Not that young anymore, another "lost generation"? Lost in clicks, taps,
swipes, likes, and upvotes. The only truly innovative invention of social
networks is the psychological one, yet not done by the pschylogical
professionals - how to mercilessly monetize and exploit the dopamine injection
cycle of a human. Shall we invent a way to block on demand the dopamine
inflow, the same way we block ads and shut down the lights in a room?

> It seizes some of the best, noblest human instincts — to share, to know, to
> connect, to belong — and harnesses them to a degrading system of profit.

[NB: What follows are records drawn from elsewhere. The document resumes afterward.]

(* ===== verification/QueueService.v ===== *)
(** [QueueService] and [QueueAdminController] ([queue/]): jobs of three Bull queues, and the list in Redis of
    those that failed for good.  The library Bull is a parameter: what it answers, and what becomes of its
    state. *)
From S2P Require Import Prelude Async Json JsonParse Redis.
Open Scope Z_scope.

Definition DLQ_PREFIX : string := "queue:dlq:".
Definition validQueues : list string := ["deploy-contract"; "process-tts"; "index-market-news"].

Module JobStatus.
Inductive t := PENDING | ACTIVE | COMPLETED | FAILED | DELAYED.
End JobStatus.

(** A job of the library; [finishedOn] and the like are times, absent or zero before. *)
Record Job := mkJob {
  job_id : string; job_name : string; job_data : jsval; job_queue : string;
  job_attempts : option Z; job_backoff : jsval;    (* opts.attempts, opts.backoff *)
  attemptsMade : Z; job_progress : jsval; returnvalue : jsval; failedReason : option string;
  job_timestamp : Z; processedOn : option Z; finishedOn : option Z }.

Record JobInfo := mkJobInfo {
  ji_id : string; ji_name : string; ji_status : JobStatus.t; ji_progress : Z; ji_attempts : Z; ji_maxAttempts : Z; ji_data : jsval;
  ji_result : option jsval; ji_error : option string; ji_createdAt : Z; ji_processedAt : option Z; ji_completedAt : option Z }.
Record JobCounts := mkJobCounts {
  jc_active : option Z; jc_completed : option Z; jc_failed : option Z; jc_delayed : option Z; jc_waiting : option Z }.
Record QueueTotals := mkQueueTotals { qs_active : Z; qs_completed : Z; qs_failed : Z; qs_delayed : Z; qs_waiting : Z }.

(** The library: queues by name. *)
Class Bull (Q : Type) := {
  bull_add : string → jsval → jsval → jsobj → nat → Q → outcome Job * Q;        (* queue, name, data, options *)
  bull_getJob : string → string → Q → outcome (option Job);
  bull_getState : Job → Q → outcome string;
  bull_getJobs : string → string → Q → outcome (list Job);                      (* queue, status *)
  bull_clean : string → Z → string → Q → outcome (list string) * Q;
  bull_getJobCounts : string → Q → outcome JobCounts;
  bull_progress : Job → Z → Q → outcome unit * Q;
}.

Record QueueWorld (DB Q : Type) := mkQueueWorld { qw_redis : DB; qw_ticks : nat; qw_bull : Q }.
Arguments mkQueueWorld {_ _} _ _ _.
Arguments qw_redis {_ _} _.
Arguments qw_ticks {_ _} _.
Arguments qw_bull {_ _} _.
#[export] Instance QueueWorld_redis DB Q : HasRedis DB (QueueWorld DB Q) := {|
  redis := qw_redis; set_redis s w := mkQueueWorld s (qw_ticks w) (qw_bull w) |}.
#[export] Instance QueueWorld_ticking DB Q : Ticking (QueueWorld DB Q) := {|
  tick := qw_ticks; advance w := mkQueueWorld (qw_redis w) (S (qw_ticks w)) (qw_bull w) |}.
#[export] Instance QueueWorld_lens DB Q : RedisLens DB (QueueWorld DB Q).
Proof. by split. Qed.

Section QueueService.
Context {DB Q : Type} `{!Redis DB, !RedisServer, !Clock, !Bull Q}.
Local Abbreviation W := (QueueWorld DB Q).

(** Calls of the library. *)
Definition bull_call {A} (f : nat → Q → outcome A * Q) : eff W A := λ w,
  let '(o, q) := f (tick w) (qw_bull w) in (o, mkQueueWorld (qw_redis w) (S (qw_ticks w)) q).
Definition bull_ask {A} (f : Q → outcome A) : eff W A := λ w, (f (qw_bull w), w).
Definition of_result {A} (o : outcome A) : eff W A := λ w, (o, w).

Definition getQueueByName (queueName : string) : eff W string :=
  if bool_decide (queueName ∈ validQueues) then mret queueName else throw (Error ("Unknown queue: " +:+ queueName)).

(** The options that are given override these. *)
Definition job_options (options : jsobj) : jsobj :=
  foldl (λ o kv, assoc_set kv.1 kv.2 o) [("removeOnComplete", JBool false); ("removeOnFail", JBool false)] options.
Definition addJob (queueName jobName : string) (data : jsval) (options : jsobj) : eff W Job :=
  queue ← getQueueByName queueName;
  bull_call (bull_add queue (JString jobName) data (job_options options)).

(** ** Information *)

Definition mapJobState (state : string) : JobStatus.t :=
  if bool_decide (state = "pending") then JobStatus.PENDING
  else if bool_decide (state = "active") then JobStatus.ACTIVE
  else if bool_decide (state = "completed") then JobStatus.COMPLETED
  else if bool_decide (state = "failed") then JobStatus.FAILED
  else if bool_decide (state = "delayed") then JobStatus.DELAYED
  else JobStatus.PENDING.

(** [t ? new Date(t) : undefined] *)
Definition some_time (t : option Z) : option Z := if bool_decide (or_number t 0 = 0) then None else t.
Definition job_info (job : Job) (state : string) : JobInfo := {|
  ji_id := job_id job; ji_name := job_name job; ji_status := mapJobState state;
  ji_progress := match job_progress job with JNumber n => n | _ => 0 end;
  ji_attempts := attemptsMade job; ji_maxAttempts := or_number (job_attempts job) 1; ji_data := job_data job;
  ji_result := if truthy (returnvalue job) then Some (JObject [("success", JBool true); ("data", returnvalue job)]) else None;
  ji_error := if bool_decide (or_string (failedReason job) EmptyString = EmptyString) then None else failedReason job;
  ji_createdAt := job_timestamp job; ji_processedAt := some_time (processedOn job); ji_completedAt := some_time (finishedOn job) |}.

Definition getJobInfo (queueName jobId : string) : eff W (option JobInfo) :=
  queue ← getQueueByName queueName;
  job ← bull_ask (bull_getJob queue jobId);
  match job with
  | None => mret None
  | Some job => state ← bull_ask (bull_getState job); mret (Some (job_info job state))
  end.

Fixpoint jobs_of (queue : string) (statuses : list string) (jobs : list Job) : eff W (list Job) :=
  match statuses with
  | [] => mret jobs
  | status :: statuses => statusJobs ← bull_ask (bull_getJobs queue status); jobs_of queue statuses (jobs ++ statusJobs)
  end.
Fixpoint job_infos (jobs : list Job) : eff W (list JobInfo) :=
  match jobs with
  | [] => mret []
  | job :: jobs => state ← bull_ask (bull_getState job); l ← job_infos jobs; mret (job_info job state :: l)
  end.
Definition getQueueJobs (queueName : string) (statuses : option (list string)) : eff W (list JobInfo) :=
  queue ← getQueueByName queueName;
  jobs ← jobs_of queue (default ["active"; "completed"; "failed"; "delayed"] statuses) [];
  job_infos jobs.

Definition getQueueStats (queueName : string) : eff W QueueTotals :=
  queue ← getQueueByName queueName;
  counts ← bull_ask (bull_getJobCounts queue);
  mret (mkQueueTotals (or_number (jc_active counts) 0) (or_number (jc_completed counts) 0) (or_number (jc_failed counts) 0)
          (or_number (jc_delayed counts) 0) (or_number (jc_waiting counts) 0)).

Definition updateJobProgress (queueName jobId : string) (progress : Z) : eff W unit :=
  queue ← getQueueByName queueName;
  job ← bull_ask (bull_getJob queue jobId);
  match job with
  | None => throw (Error ("Job " +:+ jobId +:+ " not found"))
  | Some job => bull_call (λ _, bull_progress job progress)
  end.

Definition purgeQueue (queueName : string) : eff W Z :=
  queue ← getQueueByName queueName;
  jobs ← bull_call (λ _, bull_clean queue 0 "failed");
  mret (Z.of_nat (length jobs)).

(** ** Failures *)

Definition dlq_key (queueName : string) : string := DLQ_PREFIX +:+ queueName.
Definition dlq_item (job : Job) (message : string) (attempts maxAttempts failedAt : Z) : jsval :=
  JObject [("id", JString (job_id job)); ("name", JString (job_name job)); ("data", job_data job); ("error", JString message);
           ("attempts", JNumber attempts); ("maxAttempts", JNumber maxAttempts); ("failedAt", JString (iso_time failedAt))].

Definition handleJobFailure (job : Job) (message : string) : eff W unit :=
  let maxAttempts := or_number (job_attempts job) 1 in
  let attempts := attemptsMade job in
  if bool_decide (attempts >= maxAttempts) then
    failedAt ← date_now;
    let dlqItem := default EmptyString (json_text (dlq_item job message attempts maxAttempts failedAt)) in
    try_catch (command (cmd_rPush (dlq_key (job_queue job)) dlqItem) ;; mret tt) (λ _, mret tt)
  else mret tt.

Definition getDeadLetterQueue (queueName : string) (limit : Z) : eff W (list jsval) :=
  dlqData ← command (cmd_lRange (dlq_key queueName) 0 (limit - 1));
  mret ((λ item, match JSON_parse item with Return v => v | Throw _ => JString item end) <$> dlqData).

Definition requeueJob (queueName jobId : string) : eff W Job :=
  queue ← getQueueByName queueName;
  job ← bull_ask (bull_getJob queue jobId);
  match job with
  | None => throw (Error ("Job " +:+ jobId +:+ " not found in queue " +:+ queueName))
  | Some job =>
      bull_call (bull_add queue (JString (job_name job)) (job_data job)
        [("removeOnComplete", JBool false); ("removeOnFail", JBool false); ("attempts", JNumber (or_number (job_attempts job) 3));
         ("backoff", job_backoff job)])
  end.

(** One item of the list: a new job, unless something throws. *)
Definition requeue_item (queueName item : string) : eff W Job :=
  jobData ← of_result (JSON_parse item);
  queue ← getQueueByName queueName;
  name ← of_result (property jobData "name");
  data ← of_result (property jobData "data");
  maxAttempts ← of_result (property jobData "maxAttempts");
  bull_call (bull_add queue name data
    [("removeOnComplete", JBool false); ("removeOnFail", JBool false); ("attempts", if truthy maxAttempts then maxAttempts else JNumber 3)]).
Fixpoint requeue_items (queueName : string) (dlqData : list string) (requeuedJobs : list Job) : task W (list Job) :=
  match dlqData with
  | [] => mret requeuedJobs
  | item :: dlqData =>
      requeued ← atomic (attempt (requeue_item queueName item));
      requeue_items queueName dlqData (match requeued with Return newJob => requeuedJobs ++ [newJob] | Throw _ => requeuedJobs end)
  end.
Definition requeueFromDLQ_task (queueName : string) (limit : Z) : task W (list Job) :=
  dlqData ← atomic (command (cmd_lRange (dlq_key queueName) 0 (limit - 1)));
  requeuedJobs ← requeue_items queueName dlqData [];
  (if bool_decide (0 < length requeuedJobs)%nat
   then atomic (command (cmd_lTrim (dlq_key queueName) (Z.of_nat (length requeuedJobs)) (-1))) else mret tt) ≫= λ _,
  mret requeuedJobs.
(** The same without anything in between. *)
Definition requeueFromDLQ (queueName : string) (limit : Z) : eff W (list Job) := run_task (requeueFromDLQ_task queueName limit).

(** ** [QueueAdminController] *)

Definition check_queue (queueName : string) : eff W unit :=
  if bool_decide (queueName ∈ validQueues) then mret tt
  else throw (BadRequestException ("Invalid queue name. Valid options: " +:+ join ", " validQueues)).

Fixpoint stats_of (queues : list string) : eff W (list (string * QueueTotals)) :=
  match queues with [] => mret [] | queue :: queues => s ← getQueueStats queue; l ← stats_of queues; mret ((queue, s) :: l) end.
Definition getAllQueueStats : eff W (list (string * QueueTotals)) := stats_of validQueues.
Definition admin_getQueueStats (queueName : string) : eff W QueueTotals := check_queue queueName ;; getQueueStats queueName.
Definition admin_getQueueJobs (queueName : string) (statusQuery : option string) : eff W (list JobInfo) :=
  check_queue queueName ;;
  let statuses := if bool_decide (or_string statusQuery EmptyString = EmptyString) then None
                  else split_on (Ascii.ascii_of_nat 44) <$> statusQuery in
  getQueueJobs queueName statuses.
Definition admin_getJob (queueName jobId : string) : eff W JobInfo :=
  check_queue queueName ;;
  job ← getJobInfo queueName jobId;
  match job with
  | None => throw (BadRequestException ("Job " +:+ jobId +:+ " not found in queue " +:+ queueName))
  | Some job => mret job
  end.
Definition admin_getDeadLetterQueue (queueName : string) (limit : option Z) : eff W (list jsval) :=
  check_queue queueName ;; getDeadLetterQueue queueName (default 50 limit).
Definition admin_requeueJob (queueName jobId : string) : eff W string :=
  check_queue queueName ;;
  try_catch (requeuedJob ← requeueJob queueName jobId; mret (job_id requeuedJob)) (λ error, throw (BadRequestException (exn_message error))).
Definition admin_requeueFromDLQ (queueName : string) (limit : option Z) : eff W (list string) :=
  check_queue queueName ;;
  requeuedJobs ← requeueFromDLQ queueName (default 10 limit);
  mret (job_id <$> requeuedJobs).
Definition admin_purgeQueue (queueName : string) : eff W Z := check_queue queueName ;; purgeQueue queueName.
End QueueService.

This just screams "Tinder" (for a male) with their premium plans, "boosters",
and whatnot. Yet here I am - contributing my time and intellectual ability on
a website from a country where I will never live or work, which on my entry
attempt will assume I'm an intruder, ie. I'm trowing both into a black hole.
Please upvote.

Internet with social networks enabled something new. Massive global crowd for
whom English is the _lingua franca_. The creativity of this crowd is consumed
by American corporations sucking them into their outsourcing centers (or even
better more recently - free labour with a promise of becoming an influencer),
and the spreading of language is choked by the copyright lobbies. Don't take
as granted having your language as a _lingua franca_ , Anglosphere, be timid -
30 years ago we would speak French and you'd be out of this conversation.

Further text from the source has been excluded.